## EXERCISE DETAILS
Your task is to transcribe the material that follows, line by line and exactly.

┌──

Lemma validate_input_accepted_inv_witness :
  ∃ accepted d,
    validate (sample_fasta 3) = Continue accepted
    ∧ Taxotagger.parse_fasta (sample_fasta 3) = inr d
    ∧ NoDup (seq_ids accepted)
    ∧ length (seq_ids accepted) = length d.
Proof.
  destruct (validate (sample_fasta 3)) as [accepted|e|x] eqn:Hrun;
    [|vm_compute in Hrun; discriminate..].
  destruct (validate_input_accepted_inv Taxotagger.parse_fasta
              Taxotagger.parse_unite_fasta_header (sample_fasta 3) accepted Hrun)
    as (d & Hparse & _ & Hnd & Hlen & _).
  exists accepted, d. split_and!; [reflexivity|exact Hparse|exact Hnd|exact Hlen].
Defined.

Lemma duplicate_identifier_is_first_repeat_witness :
  validate (">KY1 Fungi" +:+ String newline (">KY2" +:+ String newline ">KY1 Metazoa"))
  = Stopped (DuplicateIdentifierError "KY1").
Proof.
  apply (proj2 (duplicate_identifier_is_first_repeat
                  Taxotagger.parse_fasta Taxotagger.parse_unite_fasta_header _ _)).
  exists [(">KY1 Fungi", ""); (">KY2", ""); (">KY1 Metazoa", "")],
    [">KY1 Fungi"; ">KY2"], ">KY1 Metazoa", [], ["KY1"; "KY2"].
  split_and!.
  - vm_compute. reflexivity.
  - reflexivity.
  - repeat apply Forall2_cons_2; [reflexivity..|apply Forall2_nil_2].
  - apply (bool_decide_unpack _). vm_compute. exact I.
  - vm_compute. reflexivity.
  - apply (bool_decide_unpack _). vm_compute. exact I.
Defined.

Lemma validate_input_index_error_witness :
  validate_input Taxotagger.parse_fasta split_header
    (">s0" +:+ String newline (">" +:+ String newline "ACGT"))
  = Raised IndexError.
Proof.
  apply (proj1 (validate_input_index_error Taxotagger.parse_fasta split_header _)).
  exists [(">s0", ""); (">", "ACGT")], [">s0"], ">", [], ["s0"].
  split_and!.
  - vm_compute. reflexivity.
  - reflexivity.
  - apply Forall2_cons_2; [reflexivity|apply Forall2_nil_2].
  - apply (bool_decide_unpack _). vm_compute. exact I.
  - vm_compute. reflexivity.
Defined.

└──

## REPLY
Lemma validate_input_accepted_inv_witness :
  ∃ accepted d,
    validate (sample_fasta 3) = Continue accepted
    ∧ Taxotagger.parse_fasta (sample_fasta 3) = inr d
    ∧ NoDup (seq_ids accepted)
    ∧ length (seq_ids accepted) = length d.
Proof.
  destruct (validate (sample_fasta 3)) as [accepted|e|x] eqn:Hrun;
    [|vm_compute in Hrun; discriminate..].
  destruct (validate_input_accepted_inv Taxotagger.parse_fasta
              Taxotagger.parse_unite_fasta_header (sample_fasta 3) accepted Hrun)
    as (d & Hparse & _ & Hnd & Hlen & _).
  exists accepted, d. split_and!; [reflexivity|exact Hparse|exact Hnd|exact Hlen].
Defined.

Lemma duplicate_identifier_is_first_repeat_witness :
  validate (">KY1 Fungi" +:+ String newline (">KY2" +:+ String newline ">KY1 Metazoa"))
  = Stopped (DuplicateIdentifierError "KY1").
Proof.
  apply (proj2 (duplicate_identifier_is_first_repeat
                  Taxotagger.parse_fasta Taxotagger.parse_unite_fasta_header _ _)).
  exists [(">KY1 Fungi", ""); (">KY2", ""); (">KY1 Metazoa", "")],
    [">KY1 Fungi"; ">KY2"], ">KY1 Metazoa", [], ["KY1"; "KY2"].
  split_and!.
  - vm_compute. reflexivity.
  - reflexivity.
  - repeat apply Forall2_cons_2; [reflexivity..|apply Forall2_nil_2].
  - apply (bool_decide_unpack _). vm_compute. exact I.
  - vm_compute. reflexivity.
  - apply (bool_decide_unpack _). vm_compute. exact I.
Defined.

Lemma validate_input_index_error_witness :
  validate_input Taxotagger.parse_fasta split_header
    (">s0" +:+ String newline (">" +:+ String newline "ACGT"))
  = Raised IndexError.
Proof.
  apply (proj1 (validate_input_index_error Taxotagger.parse_fasta split_header _)).
  exists [(">s0", ""); (">", "ACGT")], [">s0"], ">", [], ["s0"].
  split_and!.
  - vm_compute. reflexivity.
  - reflexivity.
  - apply Forall2_cons_2; [reflexivity|apply Forall2_nil_2].
  - apply (bool_decide_unpack _). vm_compute. exact I.
  - vm_compute. reflexivity.
Defined.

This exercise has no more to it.